Côté professionnel, la Compagnie fluviale note elle aussi un impact non négligeable sur sa société, qui estime une augmentation de 140 % de ses coûts fixes par rapport à l’an passé. « C’est de nature à me faire envisager l’arrêt de mon activité », résume Nicolas Périé, le chef d’entreprise.
Pour autant, tous ne sont pas prêts à quitter le port, et Jean-François Guéritte, le porte-parole des plaisanciers, veut croire à une normalisation des échanges. « On espère que la relation avec Sodeports s’apaisera. On aimerait co-construire avec eux, et créer un vrai lien », résume-t-il, en guise de main tendue.
VNF et Sodeports promettent deux réunions par an pour apaiser les tensions
La situation à Port Canal donnera lieu à une prochaine rencontre entre les gestionnaires et opérateur des lieux d’une part, et les plaisanciers d’autre part.
Photo DDM, E.L.
Suite aux échanges de mails et aux discussions précédentes, une première réunion a été organisée entre VNF, Sodeports, le Grand Montauban et les plaisanciers, le 22 juillet. Chacun a pu s’exprimer, des explications ont été données, des solutions proposées. « Des incivilités ont été constatées dans les sanitaires, les barillets vont être changés et de nouvelles clés seront distribuées aux plaisanciers », cite, entre autres exemples Elvyre Lassalle, responsable du service développement pour VNF Sud-Ouest.

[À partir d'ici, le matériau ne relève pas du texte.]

(** A struct is never longer than the sum of its fields' bounds. *)
Lemma struct_len_bound {A} size_of (fs : fields A) wf :
  fields_ok fs wf -> fields_bounded fs wf ->
  MaxEncodedLen (struct_encode size_of fs) wf (struct_max_len fs).
Proof.
  intros Hok Hfs. pose proof usize_max_nonneg. split.
  { apply (fields_length_ge fs wf); [done|lia]. }
  intros x bs Hx. rewrite wbytes_struct.
  intros Hb Hl. rewrite <- (Z.add_0_l (zlen bs)). by apply (fields_length_bound fs wf x).
Qed.

Inductive variants_bounded : forall A, variants A -> (A -> Prop) -> Prop :=
| variants_bounded_nil : variants_bounded Empty_set VNil (fun _ => True)
| variants_bounded_cons A R (v : variant A) (vs : variants R) wf wfs :
    fields_bounded (v_fields v) wf -> variants_bounded R vs wfs ->
    variants_bounded (A + R) (VCons v vs)
      (fun x => match x with inl a => v_skip v = false /\ wf a | inr r => wfs r end).
Arguments variants_bounded {_} _ _.

Lemma variants_length_ge {A} (vs : variants A) acc : acc <= variants_length vs acc.
Proof.
  revert acc. induction vs as [|A R v vs IH]; intros acc; cbn [variants_length]; [done|].
  destruct (v_skip v); [apply IH|]. etransitivity; [|apply IH]. lia.
Qed.

Lemma variants_length_bound {A} (vs : variants A) wf i x bs acc :
  variants_bounded vs wf -> wf x -> wbytes (encode_variants vs i x) = Done bs ->
  zlen bs <= usize_max -> zlen bs <= variants_length vs acc + 1.
Proof.
  intros Hvs. revert i x bs acc.
  induction Hvs as [|A R v vs wf wfs Hv Hvs IH]; intros i x bs acc Hx Hb Hl; [done|].
  cbn [encode_variants variants_length] in *. destruct x as [a|r]; [|by eapply IH].
  destruct Hx as [Hsk Ha]. rewrite Hsk in *.
  apply wbytes_wseq_done in Hb as (h & tl & [= <-] & Htl & ->).
  rewrite zlen_app, zlen_cons, zlen_nil in *. pose proof (zlen_nonneg tl).
  pose proof (fields_length_bound (v_fields v) wf a tl 0 0 Hv Ha Htl).
  pose proof (variants_length_ge vs (Z.max acc (fields_length (v_fields v) 0))). lia.
Qed.
#[global] Instance option_bool_encodable : Encodable option_bool_encode (fun _ => True) always 1.
Proof. apply encodable_always; [done|done|..]; intros x _; by eexists. Qed.

#[global] Instance unit_encodable : Encodable unit_encode (fun _ => True) always 0.
Proof. apply encodable_always; [done|done|..]; intros x _; by eexists. Qed.

#[global] Instance phantom_encodable : Encodable phantom_encode (fun _ => True) always 0.
Proof. apply encodable_always; [done|done|..]; intros x _; by eexists. Qed.

#[global] Instance compact_encodable c :
  Encodable (compact_encode c) (in_range (compact_prim c)) always (compact_capacity c).
Proof.
  apply encodable_always; [simpl; lia|by destruct c|..]; intros x Hx.
  - exists (compact_spec x). by apply wbytes_compact.
  - exists (compact_len c x). split; [done|]. pose proof (compact_len_capacity c x Hx).
    rewrite <- (zlen_compact_spec c x Hx). pose proof (zlen_nonneg (compact_spec x)).
    rewrite (zlen_compact_spec c x Hx) in *. lia.
Qed.
End simple.

(** ** Programs *)

Lemma writes_wseq p q : writes (p ;;; q) <-> writes p /\ writes q.
Proof.
  unfold writes. split.
  - intros [bs (a & b & Ha & Hb & _)%wbytes_wseq_done]. eauto.
  - intros [[a Ha] [b Hb]]. exists (a ++ b). apply wbytes_wseq_done. eauto.
Qed.

Lemma writes_push_byte b p : writes (WPushByte b p) <-> writes p.
Proof.
  change (WPushByte b p) with (push_byte b ;;; p). rewrite writes_wseq.
  split; [by intros []|]. split; [by eexists|done].
Qed.

Section sequences.
Context `{Target}.

Lemma writes_encode_len len : 0 <= len -> writes (encode_len len) <-> len <= prim_max U32.
Proof.
  intros Hl. unfold writes. setoid_rewrite wbytes_encode_len; [|done]. naive_solver.
Qed.

Section items.
Context {T : Type} (E : Encode T) (wf ok : T -> Prop) (n : Z) `{!Encodable E wf ok n}.

Lemma writes_items l : Forall wf l -> writes (wfor l (encode_to E)) <-> Forall ok l.
Proof.
  induction 1 as [|x l Hx Hl IH]; simpl; [split; [done|by eexists]|].
  by rewrite writes_wseq, IH, Forall_cons, (encodable_iff (E := E)).
Qed.
(** *** The implementations of a type *)

Fixpoint codec_of (t : ty) : codec :=
  match t with
  | TPrim p => prim_codec p
  | TNonZero p =>
      flat_codec Z (non_zero_encode p) (non_zero_decode p) (non_zero_range p) (Z.of_nat (prim_bytes p))
        (Some (prim_max_len p)) true (negb (is_float p))
  | TBool => flat_codec bool bool_encode bool_decode (fun _ => True) 1 (Some bool_max_len) true true
  | TOptionBool => flat_codec OptionBool option_bool_encode option_bool_decode (fun _ => True) 1 None false true
  | TUnit => flat_codec unit unit_encode unit_decode (fun _ => True) 0 (Some (tuple_max_len [])) true true
  | TPhantomData => flat_codec unit phantom_encode phantom_decode (fun _ => True) 0 (Some phantom_max_len) true true
  | TCompact c =>
      flat_codec Z (compact_encode c) (compact_decode c) (in_range (compact_prim c)) (compact_capacity c)
        (Some (compact_max_len c)) false true
  | TDuration => flat_codec Duration duration_encode duration_decode duration_wf 12 (Some 12) true true
  | TString => string_codec
  | TBitVec p => bitvec_codec p
  | TVec t => vec_codec (codec_of t)
  | TVecDeque t => deque_codec (codec_of t)
  | TLinkedList node_size t => linked_list_codec node_size (codec_of t)
  | TBinaryHeap k => binary_heap_codec (key_codec k) (key_ord k)
  | TBTreeSet leaf_size k => btree_set_codec leaf_size (key_codec k) (key_ord k)
  | TBTreeMap pair_size leaf_size k t => btree_map_codec pair_size leaf_size (key_codec k) (key_ord k) (codec_of t)
  | TArray N t => array_codec N (codec_of t)
  | TOption size_of t => option_codec size_of (codec_of t)
  | TResult size_of t e => result_codec size_of (codec_of t) (codec_of e)
  | TBox t => box_codec (codec_of t)
  | TCow size_of t => cow_codec size_of (codec_of t)
  | TRc t => rc_codec false (codec_of t)
  | TArc t => rc_codec true (codec_of t)
  | TRange size_of t => range_codec size_of (codec_of t)
  | TRangeInclusive size_of t => range_inclusive_codec size_of (codec_of t)
  | TTuple size_of ts => tuple_codec size_of (components_of ts)
  | TStruct size_of name named fs => struct_codec size_of name named (fields_of fs)
  | TEnum size_of name vs => enum_codec size_of name (variants_of vs)
  end
with components_of (ts : ty_components) : components_codec :=
  match ts with
  | COne t => one_component (codec_of t)
  | CMore t ts => more_components (codec_of t) (components_of ts)
  end
with fields_of (fs : ty_fields) : fields_codec :=
  match fs with
  | FsNil => no_fields
  | FsPlain name t fs => plain_field name (codec_of t) (fields_of fs)
  | FsCompact name c fs => compact_field name c (fields_of fs)
  | FsEncodedAs name c fs => encoded_as_field name c (fields_of fs)
  | FsSkip name p fs => skipped_field name p (fields_of fs)
  end
with variants_of (vs : ty_variants) : variants_codec :=
  match vs with
  | VsNil => no_variants
  | VsCons name skip index discriminant named fs vs =>
      more_variants name skip index discriminant named (fields_of fs) (variants_of vs)
  end.

Definition accepted (t : ty) : bool := c_accepted (codec_of t).

(** The parts of a type's implementations. *)
Definition value_of (t : ty) : Type := c_type (codec_of t).
Definition encode_of (t : ty) : Encode (value_of t) := c_encode (codec_of t).
Definition decode_of (t : ty) : Decode (value_of t) := c_decode (codec_of t).
Definition well_typed (t : ty) : value_of t -> Prop := c_wf (codec_of t).
End universe.
Lemma btree_set_codec_ok leaf_size ord : c_accepted (btree_set_codec leaf_size c ord) = true ->
  codec_laws (btree_set_codec leaf_size c ord).
Proof.
  simpl. intros Ha. bool_to_prop. apply unbounded_laws; simpl; [|done| |done|done].
  - by apply (btree_set_total _ _ _ (c_hint c)).
  - by apply (btree_set_tracked leaf_size (c_decode c) (c_wf c) (c_heap c)).
Qed.

Lemma array_codec_ok N : c_accepted (array_codec N c) = true -> codec_laws (array_codec N c).
Proof.
  simpl. intros Ha. bool_to_prop. split; simpl.
  - apply (array_total _ _ _ (c_hint c)); [done|apply _].
  - done.
  - apply (array_tracked (c_decode c) (c_wf c) (c_heap c)).
  - intros Hc. pose proof (laws_canonical c laws Hc). by apply (array_canonical (c_encode c) (c_decode c) (c_wf c)).
  - intros n (m & Hm & ->)%fmap_Some. pose proof (laws_max c laws m Hm). apply _.
  - intros n Hc (m & Hm & ->)%fmap_Some. pose proof (laws_const c laws m Hc Hm). apply _.
Qed.

Lemma option_codec_ok size_of : c_accepted (option_codec size_of c) = true -> codec_laws (option_codec size_of c).
Proof.
  simpl. intros Ha. bool_to_prop. split; simpl.
  - apply option_total; [done|done|apply _].
  - done.
  - apply (option_tracked (c_decode c) (c_heap c)).
  - intros Hc. pose proof (laws_canonical c laws Hc). by apply (option_canonical (c_encode c) (c_decode c)).
  - intros n (m & Hm & ->)%fmap_Some. pose proof (laws_max c laws m Hm). apply _.
  - done.
Qed.

Lemma box_codec_ok : codec_laws (box_codec c).
Proof.
  split; simpl.
  - apply box_total, _.
  - apply laws.
  - apply (box_tracked (c_decode c) (c_wf c) (c_heap c)).
  - intros Hc. pose proof (laws_canonical c laws Hc). by apply (box_canonical (c_encode c) (c_decode c) (c_wf c)).
  - intros n (m & Hm & ->)%fmap_Some. pose proof (laws_max c laws m Hm). apply _.
  - intros n Hc (m & Hm & ->)%fmap_Some. pose proof (laws_const c laws m Hc Hm). apply _.
Qed.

Sur le point des compteurs d’électricité, Anne Duvinage, la cogérante, avec son époux Bruno, de Sodeports, précise que « des étiquetages sur la prise et sur le compteur du plaisancier permettent aux agents de pouvoir contrôler que c’est bien la bonne personne qui est branchée au bon endroit ». Avant de rappeler : « Le règlement impose que, si personne n’est à bord, les bateaux doivent être débranchés. C’est une question de sécurité afin d’éviter les feux électriques. Il n’est pas possible de fermer un compteur car, en cas d’incendie, il faut pouvoir débrancher rapidement les prises », insiste la gestionnaire.
À la rentrée, une nouvelle réunion sera organisée entre toutes les parties. « Nous organiserons deux réunions annuelles, promet la représentante des Voies navigables de France, pour discuter des points qui resteraient à traiter. Mais Sodeports, comme VNF, et le Grand Montauban, qui s’associe à notre démarche, restent à l’écoute. Laissons la saison se passer et voyons en septembre », conclut Elvyre Lassalle.